Forests provide crucial ecosystem services for human wellbeing, sustainable development, and ultimately, sustain life on Earth. The provision of these services is seriously threatened by continuing deforestation and land degradation. In response to these detrimental processes, there has been an unprecedented recognition over the past few decades of the urgent need to restore forest ecosystems. This is reflected in various global commitments, inter alia in the post-2020 global biodiversity framework of the Convention for Biological Diversity, in the Paris Agreement of the United Nations Framework Convention on Climate Change and in the Sustainable Development Goals.
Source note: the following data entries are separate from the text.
(** The loop of [poll_rx]; [stream] are the bytes that have arrived. *)
Fixpoint poll_rx_loop (os : list os_recv) (stream : list Z) (c : networked_conduit) (w : W)
    : option (networked_conduit * list Z * W) :=
  match os with
  | [] | RecvAgain :: _ => Some (c, stream, w)
  | RecvClosed :: _ | RecvErr :: _ => Some (mark_dead c, stream, w)
  | RecvSome k :: os' =>
      match stream with
      | [] => Some (c, stream, w)
      | _ =>
          let bytes_to_read := (FRAME_SIZE - rx_bytes_read_ c)%nat in
          let bytes_read := Nat.min (S k) (Nat.min bytes_to_read (length stream)) in
          let staging := patch (rx_staging_ c) (rx_bytes_read_ c) (take bytes_read stream) in
          let n := (rx_bytes_read_ c + bytes_read)%nat in
          let rest := drop bytes_read stream in
          if (n =? FRAME_SIZE)%nat then
            type_id ← un_le32 staging;
            if negb (type_id =? TYPE_ID) then Some (mark_dead (set_rx staging n c), rest, w)
            else
              w' ← deliver_frame (frame_payload staging) w;
              poll_rx_loop os' rest (set_rx staging 0 c) w'
          else poll_rx_loop os' rest (set_rx staging n c) w
      end
  end.

(** [poll_rx(domain, sink)]: the conduit, the bytes left in the kernel and the
    world. *)
Definition poll_rx (os : list os_recv) (stream : list Z) (c : networked_conduit) (w : W)
    : option (networked_conduit * list Z * W) :=
  if is_dead_ c then Some (c, stream, w) else poll_rx_loop os stream c w.

End poll_rx.

(** ** The transmit side *)

Record net_inv (c : networked_conduit) : Prop := {
  ni_cap : ∃ k, 0 ≤ k ≤ 63 ∧ Capacity = 2 ^ k;
  ni_ring : Z.of_nat (length (tx_ring_ c)) = Capacity;
  ni_frames : Forall (λ f, length f = FRAME_SIZE) (tx_ring_ c);
  ni_order : 0 ≤ tx_tail_ c ≤ tx_head_ c ∧ tx_head_ c < 2 ^ 64;
  ni_room : tx_head_ c - tx_tail_ c ≤ Capacity;
  ni_offset : (tx_inflight_offset_ c < FRAME_SIZE)%nat ∧
              ((0 < tx_inflight_offset_ c)%nat → tx_tail_ c < tx_head_ c);
  ni_rx : length (rx_staging_ c) = FRAME_SIZE ∧ (rx_bytes_read_ c < FRAME_SIZE)%nat;
  ni_dead : is_dead_ c = true → tx_inflight_offset_ c = 0%nat ∧ rx_bytes_read_ c = 0%nat }.

(** The frames waiting in the ring, oldest first. *)
Definition frames_from (ring : list (list Z)) (tail head : Z) : list (list Z) :=
  window ring tail (Z.to_nat (head - tail)).

Definition pending (c : networked_conduit) : list (list Z) :=
  frames_from (tx_ring_ c) (tx_tail_ c) (tx_head_ c).

(** The bytes still to be sent on this connection. *)
Definition outstanding (c : networked_conduit) : list Z :=
  drop (tx_inflight_offset_ c) (concat (pending c)).

Lemma FRAME_SIZE_ge : (4 + sizeof_T ≤ FRAME_SIZE)%nat.
Proof.
  unfold FRAME_SIZE. pose proof (Nat.div_mod_eq (4 + sizeof_T + 63) 64).
  pose proof (Nat.mod_upper_bound (4 + sizeof_T + 63) 64 ltac:(lia)). lia.
Qed.

Lemma mask_rpos (ring : list (list Z)) x k :
  0 ≤ k ≤ 63 → Capacity = 2 ^ k → Z.of_nat (length ring) = Capacity →
  Z.land x MASK = rpos ring x.
Proof.
  intros Hk HC Hl. unfold rpos, MASK. rewrite Hl, HC.
  assert (0 < 2 ^ k ≤ 2 ^ 63) as Hb.
  { split; [apply Z.pow_pos_nonneg; lia|]. apply Z.pow_le_mono_r; lia. }
  rewrite wrap_small by word_lia. apply land_pred_pow2. lia.
Qed.

Lemma ring_get (ring : list (list Z)) x k :
  0 ≤ k ≤ 63 → Capacity = 2 ^ k → Z.of_nat (length ring) = Capacity →
  Forall (λ f, length f = FRAME_SIZE) ring →
  ∃ f, zget ring (rpos ring x) = Some f ∧ length f = FRAME_SIZE.
Proof.
  intros Hk HC Hl Hf. assert (0 < Capacity) by (rewrite HC; apply Z.pow_pos_nonneg; lia).
  destruct (rpos_get ring x) as [f Ef]; [by intros ->; cbn in Hl; lia|].
  exists f. split; [done|]. unfold zget in Ef. case_decide; [|done].
  by apply (Forall_lookup_1 _ _ _ _ Hf Ef).
Qed.

Lemma frames_from_cons ring tail head f :
  tail < head → zget ring (rpos ring tail) = Some f →
  frames_from ring tail head = f :: frames_from ring (tail + 1) head.
Proof.
  intros Hlt Hf. unfold frames_from.
  replace (Z.to_nat (head - tail)) with (S (Z.to_nat (head - (tail + 1)))) by lia.
  by apply window_cons.
Qed.

(** One accepted [send] of [s] bytes at offset [off] of the front frame. *)
Lemma send_split (f : list Z) F off s :
  length f = FRAME_SIZE → (off + s ≤ FRAME_SIZE)%nat →
  drop off (concat (f :: F)) = take s (drop off f) ++ drop (off + s) f ++ concat F.
Proof.
  intros Hf Hs. cbn [concat]. rewrite drop_app_le by lia. rewrite app_assoc. f_equal.
  by rewrite <-drop_drop, take_drop.
Qed.

Lemma set_inflight_inv n c :
  net_inv c → is_dead_ c = false → (n < FRAME_SIZE)%nat →
  ((0 < n)%nat → tx_tail_ c < tx_head_ c) → net_inv (set_inflight n c).
Proof. intros [] ? ? ?. split; cbn; try done. congruence. Qed.

(** Compute the projections of an updated conduit, and nothing else. *)
Ltac net_cbn := cbn [sock_fd_ is_dead_ tx_ring_ tx_head_ tx_tail_ tx_inflight_offset_ rx_staging_
  rx_bytes_read_ set_inflight set_tail bind_socket set_rx] in *.

(** The loop sends the outstanding bytes in order.  When the connection dies,
    the transmit offset of the front frame is forgotten ([p] bytes of it are on
    the wire). *)
Lemma poll_tx_loop_spec os : ∀ tail c wire,
  net_inv c → is_dead_ c = false → tx_tail_ c ≤ tail ≤ tx_head_ c →
  ((0 < tx_inflight_offset_ c)%nat → tail < tx_head_ c) →
  ∃ tail' c' out p,
    poll_tx_loop os (tx_head_ c) tail c wire = Some (tail', c', wire ++ out) ∧
    out ++ drop p (concat (frames_from (tx_ring_ c) tail' (tx_head_ c)))
      = drop (tx_inflight_offset_ c) (concat (frames_from (tx_ring_ c) tail (tx_head_ c))) ∧
    tail ≤ tail' ≤ tx_head_ c ∧ (p < FRAME_SIZE)%nat ∧
    ((0 < p)%nat → tail' < tx_head_ c) ∧
    (c' = set_inflight p c ∨ c' = mark_dead (set_inflight p c)) ∧
    (Forall (λ r, r ≠ SendErr) os → is_dead_ c' = false).
Proof.
  induction os as [|o os IH]; intros tail c wire Hinv Hal Ht Hoff.
  { exists tail, c, [], (tx_inflight_offset_ c). pose proof (ni_offset _ Hinv) as [Ho _].
    rewrite app_nil_r. split_and!; try done; try lia.
    - cbn. by destruct (negb _).
    - left. by destruct c. }
  cbn [poll_tx_loop]. pose proof Hinv as [(k & Hk & HC) Hl Hfr Hord Hroom [Ho1 _] Hrx Hdead].
  assert (∃ out p, Some (tail, c, wire) = Some (tail, c, wire ++ out) ∧ out = [] ∧
            p = tx_inflight_offset_ c ∧ c = set_inflight p c) as (out0 & p0 & Estop & -> & -> & Eset).
  { exists [], (tx_inflight_offset_ c). rewrite app_nil_r. split_and!; try done. by destruct c. }
  destruct (Z.ltb_spec tail (tx_head_ c)) as [Hlt|Hge]; cbn [negb].
  2:{ exists tail, c, [], (tx_inflight_offset_ c). split_and!; try done; try lia. by left. }
  destruct o as [n| |].
  - destruct (ring_get (tx_ring_ c) tail k) as (f & Ef & Hlf); [done..|].
    rewrite (mask_rpos _ _ k) by done. rewrite Ef. cbn [mbind option_bind].
    set (s := Nat.min (S n) (FRAME_SIZE - tx_inflight_offset_ c)).
    pose proof (send_split f (frames_from (tx_ring_ c) (tail + 1) (tx_head_ c)) (tx_inflight_offset_ c) s Hlf
      ltac:(lia)) as Hsplit.
    rewrite <-frames_from_cons in Hsplit by done. rewrite Hsplit.
    destruct (Nat.eqb_spec (tx_inflight_offset_ c + s) FRAME_SIZE) as [Efull|Hpart].
    + rewrite wrap_small by word_lia.
      rewrite Efull, <-Hlf, drop_all, app_nil_l.
      destruct (IH (tail + 1) (set_inflight 0 c) (wire ++ take s (drop (tx_inflight_offset_ c) f)))
        as (tail' & c' & out & p & E & Hout & ? & ? & ? & Hc' & Hok); net_cbn; try done; try lia.
      { apply set_inflight_inv; done || lia. }
      rewrite E. exists tail', c', (take s (drop (tx_inflight_offset_ c) f) ++ out), p.
      rewrite <-!app_assoc, Hout. split_and!; try done; try lia.
      intros Hf. apply Hok. by apply Forall_cons in Hf as [_ ?].
    + destruct (IH tail (set_inflight (tx_inflight_offset_ c + s) c)
        (wire ++ take s (drop (tx_inflight_offset_ c) f)))
        as (tail' & c' & out & p & E & Hout & ? & ? & ? & Hc' & Hok); net_cbn; try done; try lia.
      { apply set_inflight_inv; done || lia. }
      rewrite E. exists tail', c', (take s (drop (tx_inflight_offset_ c) f) ++ out), p.
      rewrite <-!app_assoc, Hout. split_and!; try done; try lia.
      * f_equal. rewrite (frames_from_cons _ _ _ f) by done.
        cbn [concat]. by rewrite drop_app_le by lia.
      * intros Hf. apply Hok. by apply Forall_cons in Hf as [_ ?].
  - exists tail, c, [], (tx_inflight_offset_ c). split_and!; try done; try lia. by left.
  - exists tail, (mark_dead c), [], (tx_inflight_offset_ c). rewrite app_nil_r. split_and!; try done; try lia.
    + right. by rewrite <-Eset.
    + intros Hf. apply Forall_cons in Hf as [? _]. done.
Qed.

(** A frame that carries [payload]. *)
Definition frame_of (payload f : list Z) : Prop :=
  length f = FRAME_SIZE ∧ length payload = sizeof_T ∧
  take (4 + sizeof_T) f = le32 TYPE_ID ++ payload.

Lemma fill_frame_of payload old :
  length payload = sizeof_T → length old = FRAME_SIZE → frame_of payload (fill_frame payload old).
Proof.
  intros Hp Ho. pose proof FRAME_SIZE_ge. unfold frame_of, fill_frame. split_and!; [|done|].
  - rewrite !length_app, length_drop. cbn [le32 length]. lia.
  - rewrite app_assoc, take_app_le by (rewrite length_app; cbn [le32 length]; lia).
    apply take_ge. rewrite length_app. cbn [le32 length]. lia.
Qed.

Lemma pending_length c : net_inv c → Z.of_nat (length (pending c)) = tx_head_ c - tx_tail_ c.
Proof.
  intros [(k & Hk & HC) Hl _ Hord _ _ _ _]. unfold pending, frames_from.
  rewrite window_length; [lia|]. intros E. rewrite E in Hl. cbn in Hl.
  pose proof (Z.pow_pos_nonneg 2 k). lia.
Qed.

Lemma pending_frames c : net_inv c → Forall (λ f, length f = FRAME_SIZE) (pending c).
Proof.
  intros [_ _ Hf _ _ _ _ _]. unfold pending, frames_from.
  generalize (tx_tail_ c) at 1. induction (Z.to_nat _) as [|n IH]; intros t; [constructor|].
  rewrite window_S. destruct (zget _ _) as [f|] eqn:E; [|apply IH]. constructor; [|apply IH].
  unfold zget in E. case_decide; [|done]. by apply (Forall_lookup_1 _ _ _ _ Hf E).
Qed.
(* ===== verification/NodeRuntime.v ===== *)
(** * The node runtime (include/conduit/runtime/node_runtime.hpp)

    [node_runtime] polls a fixed tuple of bindings in a loop: for a live
    connection first receive, then send; for a dead one, call the binding's
    [on_dead] callback, once.  The connections are held by reference and live in
    a store; the callbacks may change them (bind a new socket).  The kernel's
    answers for each poll are given by a script, as in NetConduit.v; its answers to
    the pinning of the thread are arguments, as in Platform.v. *)

From S2P Require Import Prelude Ring EventPtr NetConduit Platform.

Local Open Scope Z_scope.

Section node.
Context (TYPE_ID : Z) (sizeof_T : nat) (Capacity : Z).
Context {W : Type} (make : W → option (event_ptr W * W)).
Context (store : Z → list Z → W → option W).

(** [conduit_binding]: the address of the conduit, the sink, the callback. *)
Record conduit_binding := Binding {
  b_conduit : Z;
  b_sink : event_ptr W → W → option (event_ptr W * W);
  on_dead : option (networked_conduit → networked_conduit) }.

(** [bind_conduit(c, s)]: no callback. *)
Definition bind_conduit (c : Z) (s : event_ptr W → W → option (event_ptr W * W))
    : conduit_binding := Binding c s None.

(** What the kernel answers to one poll: the receive script, the bytes that
    have arrived, the send script. *)
Record kernel := Kernel { k_recv : list os_recv; k_stream : list Z; k_send : list os_send }.

(** The calls a poll made, for the binding at position [i]. *)
Inductive event :=
  | Polled (i : nat) (rest wire : list Z)   (* bytes left in the kernel, bytes sent *)
  | Notified (i : nat)                      (* on_dead was called *)
  | Idle (i : nat).                         (* dead, and no callback left *)

(** [poll_single(b)]. *)
Definition poll_single (i : nat) (k : kernel) (b : conduit_binding) (cs : gmap Z networked_conduit) (w : W)
    : option (conduit_binding * gmap Z networked_conduit * W * event) :=
  c ← cs !! b_conduit b;
  if is_alive c then
    '(c1, rest, w1) ← poll_rx TYPE_ID sizeof_T make store (b_sink b) (k_recv k) (k_stream k) c w;
    '(c2, wire) ← poll_tx sizeof_T Capacity (k_send k) c1;
    Some (b, <[b_conduit b := c2]> cs, w1, Polled i rest wire)
  else
    match on_dead b with
    | Some f => Some (Binding (b_conduit b) (b_sink b) None, <[b_conduit b := f c]> cs, w, Notified i)
    | None => Some (b, cs, w, Idle i)
    end.

(** [(..., poll_single(binding))] over the tuple. *)
Fixpoint poll_round (i : nat) (ks : list kernel) (bs : list conduit_binding)
    (cs : gmap Z networked_conduit) (w : W)
    : option (list conduit_binding * gmap Z networked_conduit * W * list event) :=
  match bs with
  | [] => Some ([], cs, w, [])
  | b :: bs' =>
      '(b1, cs1, w1, e) ← poll_single i (default (Kernel [] [] []) (head ks)) b cs w;
      '(bs2, cs2, w2, es) ← poll_round (S i) (tail ks) bs' cs1 w1;
      Some (b1 :: bs2, cs2, w2, e :: es)
  end.

Record node := Node {
  bindings_ : list conduit_binding;
  is_running_ : bool }.

(** [node_runtime(domain, binds...)]. *)
Definition node_ctor (binds : list conduit_binding) : node := Node binds false.

(** [stop()], from any thread. *)
Definition node_stop (n : node) : node := Node (bindings_ n) false.

(** The world around round [i]: whether another thread has called [stop()] when
    the loop tests the flag before it, and the kernel's answers in it. *)
Record around := Around { stopped : bool; answers : list kernel }.

(** The loop of [run], from round [i] on: every turn tests [is_running_] and polls
    the tuple.  The first component says whether the loop was left; with no fuel
    left it is still running. *)
Fixpoint run_loop (fuel i : nat) (env : nat → around) (n : node) (cs : gmap Z networked_conduit) (w : W)
    : option (bool * node * gmap Z networked_conduit * W * list event) :=
  match fuel with
  | O => Some (false, n, cs, w, [])
  | S fuel' =>
      let n := if stopped (env i) then node_stop n else n in
      if is_running_ n then
        '(bs, cs1, w1, es) ← poll_round 0 (answers (env i)) (bindings_ n) cs w;
        '(out, n2, cs2, w2, es') ← run_loop fuel' (S i) env (Node bs (is_running_ n)) cs1 w1;
        Some (out, n2, cs2, w2, es ++ es')
      else Some (true, n, cs, w, [])
  end.

(** [is_running_.store(true)], then the loop. *)
Definition run (fuel : nat) (env : nat → around) (n : node) (cs : gmap Z networked_conduit) (w : W) :=
  run_loop fuel 0 env (Node (bindings_ n) true) cs w.

(** [run(core_id)]: the calls to the scheduler and the cores in the warnings on
    [std::cerr], then the loop. *)
Definition run_on (os : platform) (sch : scheduler) (core_id : Z) (fuel : nat) (env : nat → around) (n : node)
    (cs : gmap Z networked_conduit) (w : W)
    : option (list sched_call * list Z * (bool * node * gmap Z networked_conduit * W * list event)) :=
  '(calls, warned) ←
    (if 0 <=? core_id then
       '(ok, calls) ← pin_thread_to_core os sch core_id;
       Some (calls, if ok : bool then [] else [core_id])
     else Some ([], []));
  r ← run fuel env n cs w; Some (calls, warned, r).

(** [run] sets the flag itself: a [stop()] that comes before it is lost. *)
Lemma stop_before_run_lost os sch core_id fuel env n cs w :
  run_on os sch core_id fuel env (node_stop n) cs w = run_on os sch core_id fuel env n cs w.
Proof. done. Qed.

(** ** Facts *)

Definition is_notified (j : nat) (e : event) : nat :=
  match e with Notified i => if (i =? j)%nat then 1%nat else 0%nat | _ => 0%nat end.

(** How often [on_dead] of binding [j] was called. *)
Definition notified (j : nat) (es : list event) : nat := sum_list (is_notified j <$> es).

Definition armed (b : conduit_binding) : nat := match on_dead b with Some _ => 1%nat | None => 0%nat end.

(** Polling never changes what a binding connects. *)
Definition same_binding (b b' : conduit_binding) : Prop :=
  b_conduit b' = b_conduit b ∧ b_sink b' = b_sink b.

#[local] Instance same_binding_preorder : PreOrder same_binding.
Proof. split; [done|]. intros b1 b2 b3 [??] [??]. split; congruence. Qed.

Definition event_idx (e : event) : nat :=
  match e with Polled i _ _ | Notified i | Idle i => i end.

Lemma notified_app j es es' : notified j (es ++ es') = (notified j es + notified j es')%nat.
Proof.
  unfold notified. rewrite fmap_app. induction (is_notified j <$> es) as [|x l IH]; [done|].
  cbn. rewrite IH. lia.
Qed.

(** One poll: which binding it concerned, and what became of the callback. *)
Lemma poll_single_facts i k b cs w b' cs' w' e :
  poll_single i k b cs w = Some (b', cs', w', e) →
  event_idx e = i ∧ b_conduit b' = b_conduit b ∧ b_sink b' = b_sink b ∧
  (is_notified i e + armed b' = armed b)%nat ∧ dom cs' = dom cs ∧
  (∀ c f, cs !! b_conduit b = Some c → is_alive c = false → on_dead b = Some f → e = Notified i).
Proof.
  unfold poll_single. destruct (cs !! b_conduit b) as [c|] eqn:Ec; [|done]. cbn [mbind option_bind].
  assert (b_conduit b ∈ dom cs) as Hdom by (by apply elem_of_dom_2 in Ec).
  destruct (is_alive c) eqn:Ea.
  - destruct (poll_rx _ _ _ _ _ _ _ _ _) as [[[c1 rest] w1]|]; [|done]. cbn [mbind option_bind].
    destruct (poll_tx _ _ _ _) as [[c2 wire]|]; [|done]. cbn [mbind option_bind].
    intros [= <- <- <- <-]. split_and!; try done; [set_solver|congruence].
  - destruct (on_dead b) as [f|] eqn:Ef; intros [= <- <- <- <-].
    + unfold armed. cbn. rewrite Ef, Nat.eqb_refl. split_and!; try done. set_solver.
    + split_and!; done.
Qed.

Lemma is_notified_ne i j e : event_idx e = i → i ≠ j → is_notified j e = 0%nat.
Proof. intros <- Hne. destruct e; cbn in *; try done. by rewrite (proj2 (Nat.eqb_neq _ _)). Qed.

(** A round polls every binding once, in order. *)
Lemma poll_round_facts bs : ∀ i ks cs w bs' cs' w' es,
  poll_round i ks bs cs w = Some (bs', cs', w', es) →
  event_idx <$> es = seq i (length bs) ∧
  Forall2 same_binding bs bs' ∧
  (∀ j, (j < i)%nat → notified j es = 0%nat) ∧
  (∀ j b b', bs !! j = Some b → bs' !! j = Some b' →
     (notified (i + j) es + armed b' = armed b)%nat).
Proof.
  induction bs as [|b bs IH]; intros i ks cs w bs' cs' w' es; cbn [poll_round].
  { by intros [= <- <- <- <-]. }
  destruct (poll_single _ _ _ _ _) as [[[[b1 cs1] w1] e]|] eqn:E1; [|done]. cbn [mbind option_bind].
  destruct (poll_round _ _ _ _ _) as [[[[bs2 cs2] w2] es2]|] eqn:E2; [|done]. cbn [mbind option_bind].
  intros [= <- <- <- <-].
  apply poll_single_facts in E1 as (He & Hc & Hs & Hn & _ & _).
  apply IH in E2 as (Hseq & Hall & Hlow & Hcnt). split_and!.
  - cbn. by rewrite He, Hseq.
  - by constructor.
  - intros j Hj. unfold notified in *. cbn. rewrite (is_notified_ne i j e) by (done || lia).
    cbn. apply Hlow. lia.
  - intros [|j] c c' Hb Hb'; cbn in Hb, Hb'; simplify_eq.
    + unfold notified in *. cbn. rewrite Nat.add_0_r, Hlow by lia. lia.
    + unfold notified in *. cbn. rewrite (is_notified_ne (event_idx e)) by (done || lia).
      rewrite Nat.add_succ_r. by apply (Hcnt j c c').
Qed.

(** How many rounds the loop makes from round [i] on, with [fuel] turns. *)
Fixpoint rounds_made (fuel i : nat) (env : nat → around) : nat :=
  match fuel with O => 0 | S fuel' => if stopped (env i) then 0 else S (rounds_made fuel' (S i) env) end.

Lemma run_loop_facts fuel env : ∀ i n cs w out n' cs' w' es,
  is_running_ n = true → run_loop fuel i env n cs w = Some (out, n', cs', w', es) →
  out = (rounds_made fuel i env <? fuel)%nat ∧ is_running_ n' = negb out ∧
  Forall2 same_binding (bindings_ n) (bindings_ n') ∧
  (∀ j b b', bindings_ n !! j = Some b → bindings_ n' !! j = Some b' →
     (notified j es + armed b' = armed b)%nat) ∧
  event_idx <$> es = concat (replicate (rounds_made fuel i env) (seq 0 (length (bindings_ n)))).
Proof.
  induction fuel as [|fuel IH]; intros i n cs w out n' cs' w' es Hrun; cbn [run_loop rounds_made].
  { intros [= <- <- <- <- <-]. cbn. split_and!; try done. intros j b b' Hb Hb'. by simplify_eq. }
  destruct (stopped (env i)).
  { cbn [node_stop is_running_]. intros [= <- <- <- <- <-]. cbn. split_and!; try done.
    intros j b b' Hb Hb'. by simplify_eq. }
  rewrite Hrun. destruct (poll_round _ _ _ _ _) as [[[[bs cs1] w1] es1]|] eqn:E1; [|done]. cbn [mbind option_bind].
  destruct (run_loop fuel _ _ _ _ _) as [[[[[l2 n2] cs2] w2] es2]|] eqn:E2; [|done]. cbn [mbind option_bind].
  intros [= <- <- <- <- <-].
  apply poll_round_facts in E1 as (Hseq & Hall & _ & Hcnt).
  apply IH in E2 as (Hleft & Hst & Hall2 & Hcnt2 & Hidx); [|done]. cbn [bindings_] in *. split_and!; try done.
  - by etrans.
  - intros j b b' Hb Hb'. rewrite notified_app.
    destruct (Forall2_lookup_l _ _ _ _ _ Hall Hb) as (b1 & Hb1 & _).
    specialize (Hcnt j b b1 Hb Hb1). specialize (Hcnt2 j b1 b' Hb1 Hb'). cbn in Hcnt. lia.
  - rewrite fmap_app, Hseq, Hidx. cbn. by rewrite (Forall2_length _ _ _ Hall).
Qed.



(** ** Totality *)










(** ** Properties *)


(** C25: The death of a connection is reported at most once: over any run, also
    one that has not been stopped, the
    [on_dead] callback of a binding is called once if it was set and is no
    longer set, and not at all otherwise; and a poll that finds the connection
    dead with the callback set does call it. *)
Theorem node_on_dead_once fuel env n cs w out n' cs' w' es j b :
  run fuel env n cs w = Some (out, n', cs', w', es) → bindings_ n !! j = Some b →
  (∃ b', bindings_ n' !! j = Some b' ∧ b_conduit b' = b_conduit b ∧
         (notified j es + armed b' = armed b)%nat ∧ (notified j es ≤ 1)%nat) ∧
  (∀ i k c f, cs !! b_conduit b = Some c → is_alive c = false → on_dead b = Some f →
     poll_single i k b cs w
     = Some (Binding (b_conduit b) (b_sink b) None, <[b_conduit b := f c]> cs, w, Notified i)).
Proof.
  intros E Hb. split.
  - apply run_loop_facts in E as (_ & _ & Hall & Hcnt & _); [|done]. cbn in *.
    destruct (Forall2_lookup_l _ _ _ _ _ Hall Hb) as (b' & Hb' & Hc & _).
    specialize (Hcnt j b b' Hb Hb'). exists b'. split_and!; try done.
    unfold armed in Hcnt. destruct (on_dead b); lia.
  - intros i k c f Hc Ha Hf. unfold poll_single. rewrite Hc. cbn [mbind option_bind].
    by rewrite Ha, Hf.
Qed.

End node.

(** ** Witnesses: one dead connection whose callback binds a new socket *)

Definition dead_conduit : networked_conduit :=
  net_ctor (replicate 2 (replicate 64 0)) (replicate 64 0).

Definition w_binding : conduit_binding :=
  Binding (W := list (list Z)) 100 w_on (Some (bind_socket 9)).



(** Four rounds, then [stop()] is seen. *)
Definition w_env (i : nat) : around :=
  Around (4 <=? i)%nat
    (default [] ([[]; [Kernel [RecvSome 9] [1; 2] []]; [Kernel [RecvClosed] [] []]; []] !! i)).


Lemma node_on_dead_once_witness :
  ∃ out n' cs' w' es, run 7 2 2 w_make w_store 6 w_env (node_ctor [w_binding]) {[ 100 := dead_conduit ]} []
    = Some (out, n', cs', w', es) ∧ (notified 0 es ≤ 1)%nat ∧ notified 0 es = 1%nat.
Proof.
  destruct (run 7 2 2 w_make w_store 6 w_env (node_ctor [w_binding]) {[ 100 := dead_conduit ]} [])
    as [[[[[out n'] cs'] w'] es]|] eqn:E; [|vm_compute in E; discriminate E].
  destruct (node_on_dead_once 7 2 2 w_make w_store 6 w_env (node_ctor [w_binding])
    {[ 100 := dead_conduit ]} [] out n' cs' w' es 0 w_binding E eq_refl) as [(b' & _ & _ & _ & Hn) _].
  exists out, n', cs', w', es. split; [done|]. split; [exact Hn|].
  vm_compute in E. injection E as _ _ _ _ <-. reflexivity.
Defined.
In alignment with these global agreements, global voluntary restoration initiatives—the Bonn Challenge, the New York Declaration on Forests and the United Nations Decade of Ecosystem Restoration (2021–2030)—have set targets to restore millions of hectares of degraded ecosystems and deforested landscapes. Furthermore, countries, organisations and private entities have made voluntary commitments to restore millions of hectares. And yet, concretising and implementing these commitments in a just, sustainable and sustained fashion remains a challenging endeavour.

This brief presents some of the main messages and conclusions from the book Restoring Forests and Trees for Sustainable Development: Policies, Practices, Impacts, and the Ways Forward  developed by the International Union of Forest Research Organizations' Special Project World Forests, Society and Environment (IUFRO-WFSE). It gives an overview of the current global situation regarding forest restoration and related challenges and suggests ways for moving forward towards sustainable and just restoration with durable outcomes.